Checking with Event Viewer shows nothing out of the ordinary in the lead up to the crash.
Things I've ruled out:
I initially thought it only happened while plugged in, and bought a new power supply. That didn't seem to affect the frequency of the issue, and I also have now seen it happen while on battery. I also initially thought it was more frequent while playing games that use the dedicated graphics card, but I'm not sure that's actually true; I have seen it happen even while just watching Youtube. At one point I felt that it happened more when I moved the laptop or plugged in USB devices, but I think that may be magical thinking; I have never been able to make it happen on purpose by doing those things. It does seem to be true that after it happens, if I let the laptop restart automatically, it often happens again in a short time, but shutting down and then turning it back on gives more time before the next incident.
Solutions I've tried:
I tried updating the BIOS and the Intel firmware to the latest available on MSI's website, but that doesn't seem to have helped. I also updated my nVidia drivers.
A possibly related issue:
A week or so before this happened for the first time, I updated the BIOS to fix a different issue. What happened then was: I was playing a game on battery unintentionally, and didn't notice until that "low battery - switching to Super Battery" warning appeared and began throttling system performance. I plugged the laptop in, but performance didn't improve. I restarted and performance was terrible across all applications, even Firefox. I checked Resource Manager and noticed that the CPU was being throttled down to around 0.16GHz. Event Viewer was showing warnings about this that said the processor was being limited by system firmware.

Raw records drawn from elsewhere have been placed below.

(* ===== verification/ItemQueue.v ===== *)
(** * Queues of items that change hands

    The clients of a [WaitQueue] that push items of their own (messages, work)
    rather than fibers share one invariant: an item is in the queue, in the
    hands of a pusher, or owned by a caller.  [items] states it over the lists
    of the pushers, so that each client keeps it with a line per step. *)

From S2P Require Import Prelude WaitQueue.

Section items.
Context {Q : Type} `{WaitQueue Q}.

(** [l]: the queue, with the flag of [wq_repr]; [P]: items about to be pushed;
    [L]: items pushed and not linked; [own]: items of the callers. *)
Record items (nm : nat) (q : Q) (l : list (nat * bool)) (P L : list nat) (own : gset nat) : Prop := {
  it_repr : wq_repr nm q l;
  it_links : forall m, (m, false) ∈ l <-> m ∈ L;
  it_links_nd : NoDup L;
  it_where : NoDup (l.*1 ++ P);
  it_owned : forall m, m ∈ own -> (m ∉ l.*1 ++ P) /\ (m < nm)%nat;
  it_below : forall m, m ∈ l.*1 ++ P -> (m < nm)%nat
}.

#[export] Instance items_proper nm q l :
  Proper ((≡ₚ) ==> (≡ₚ) ==> (=) ==> iff) (items nm q l).
Proof.
  assert (forall P P' L L' own, P ≡ₚ P' -> L ≡ₚ L' -> items nm q l P L own -> items nm q l P' L' own) as Himp.
  { intros P P' L L' own HP HL [H1 H2 H3 H4 H5 H6]. split; auto.
    - intros m. by rewrite H2, HL.
    - by rewrite <- HL.
    - by rewrite <- HP.
    - intros m. rewrite <- HP. apply H5.
    - intros m. rewrite <- HP. apply H6. }
  intros P P' HP L L' HL own own' <-. split; apply Himp; done.
Qed.

Lemma items_init nm : items nm (wq_init nm) [] [] [] (set_seq 0 nm).
Proof.
  split; simpl.
  - apply wq_init_spec.
  - intros m. by rewrite !elem_of_nil.
  - apply NoDup_nil_2.
  - apply NoDup_nil_2.
  - intros m Hm%elem_of_set_seq. split; [apply not_elem_of_nil|lia].
  - by intros m ?%elem_of_nil.
Qed.

(** A caller hands an item to a push. *)
Lemma items_call nm q l P L own m : items nm q l P L own -> m ∈ own -> items nm q l (m :: P) L (own ∖ {[m]}).
Proof.
  intros [H1 H2 H3 H4 H5 H6] Hm. destruct (H5 m Hm) as [Hn Hlt]. split; auto.
  - rewrite <- Permutation_middle. by constructor.
  - intros x [Hx Hne]%elem_of_difference. destruct (H5 x Hx). rewrite <- Permutation_middle. set_solver.
  - intros x. rewrite <- Permutation_middle, elem_of_cons. intros [->|Hx]; auto.
Qed.

Lemma items_xchg nm q l P L own m : items nm q l (m :: P) L own ->
  exists q', wq_xchg m q = Some q' /\ items nm q' (l ++ [(m, false)]) P (m :: L) own.
Proof.
  intros [H1 H2 H3 H4 H5 H6].
  assert (l.*1 ++ m :: P ≡ₚ (l ++ [(m, false)]).*1 ++ P) as Hp by (rewrite fmap_app; simpl; by rewrite <- app_assoc).
  assert (m ∉ l.*1) as Hml. { rewrite <- Permutation_middle in H4. apply NoDup_cons in H4 as [Hn _]. set_solver. }
  destruct (wq_xchg_spec nm q l m H1) as (q' & E & Hr); [apply H6; set_solver|done|].
  exists q'. split; [done|]. split; auto.
  - intros x. rewrite elem_of_app, list_elem_of_singleton, elem_of_cons, H2. naive_solver.
  - constructor; [|done]. rewrite <- H2. intros Hx. apply Hml, elem_fst. auto.
  - by rewrite <- Hp.
  - intros x. rewrite <- Hp. apply H5.
  - intros x. rewrite <- Hp. apply H6.
Qed.

Lemma items_link nm q l P L own m : items nm q l P (m :: L) own ->
  exists q' l', wq_link m q = Some q' /\ l'.*1 = l.*1 /\ items nm q' l' P L own.
Proof.
  intros [H1 H2 H3 H4 H5 H6]. assert ((m, false) ∈ l) as Hin by (apply H2; left).
  apply list_elem_of_split in Hin as (l1 & l2 & ->). destruct (wq_link_spec nm q l1 l2 m H1) as (q' & E & Hr).
  assert ((l1 ++ (m, true) :: l2).*1 = (l1 ++ (m, false) :: l2).*1) as Hfst by (by rewrite !fmap_app).
  exists q', (l1 ++ (m, true) :: l2). split; [done|]. split; [done|]. apply NoDup_cons in H3 as [Hm H3].
  split; rewrite ?Hfst; auto.
  intros x. specialize (H2 x). rewrite elem_of_app, !elem_of_cons in *.
  destruct (decide (x = m)) as [->|Hne]; [|naive_solver]. split; [|done]. intros Hx. exfalso.
  rewrite fmap_app in H4. simpl in H4. rewrite <- app_assoc in H4. simpl in H4. rewrite <- Permutation_middle in H4.
  apply NoDup_cons in H4 as [Hn _]. apply Hn. rewrite !elem_of_app, !elem_fst. naive_solver.
Qed.

(** The pop gives the oldest item to the caller, if its push has completed. *)
Lemma items_pop nm q l P L own : items nm q l P L own ->
  (exists m l' q', l = (m, true) :: l' /\ wq_trypop q = Some (Some m, q') /\ (m ∉ l'.*1 ++ P) /\
     items nm q' l' P L ({[m]} ∪ own)) \/
  (wq_trypop q = Some (None, q) /\ forall m, head l.*1 = Some m -> m ∈ L).
Proof.
  intros [H1 H2 H3 H4 H5 H6]. destruct l as [|[m []] l].
  - right. split; [|done]. by apply (wq_pop_empty nm _ _ H1).
  - left. destruct (wq_pop_spec nm q l m H1) as (q' & E & Hr). exists m, l, q'. split; [done|]. split; [done|].
    simpl in H4. apply NoDup_cons in H4 as [Hm H4]. split; [done|]. split; auto.
    + intros x. rewrite <- H2, elem_of_cons. naive_solver.
    + intros x. rewrite elem_of_union, elem_of_singleton. intros [->|Hx]; [split; [done|]; apply H6; left|].
      destruct (H5 x Hx) as [Hn ?]. split; [|done]. simpl in Hn. set_solver.
    + intros x Hx. apply H6. by right.
  - right. split; [apply (wq_pop_empty nm _ _ H1); naive_solver|]. intros x [= <-]. apply H2. left.
Qed.
End items.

I tried using various Windows and MSI power management settings to resolve the issue, which persisted across restarts, fully charging the battery, etc. In the end, I solved it by updating the BIOS (to a version that is now one version back from the most current one).
It was a while, maybe a week, after running the update that the crash happened for the first time.
Current theory:
Is it possible I screwed up the BIOS update somehow? I noticed that it instructs you to return clock speeds to stock before doing the update. I don't think I've manually adjusted them, but MSI's "MSI Center" software seems to offer automatic adjustment. It was set to "Balanced" when I did the most recent update, but it may have been set to "Auto" when I did the first one, which I guess could be a problem if the CPU was automatically overclocked.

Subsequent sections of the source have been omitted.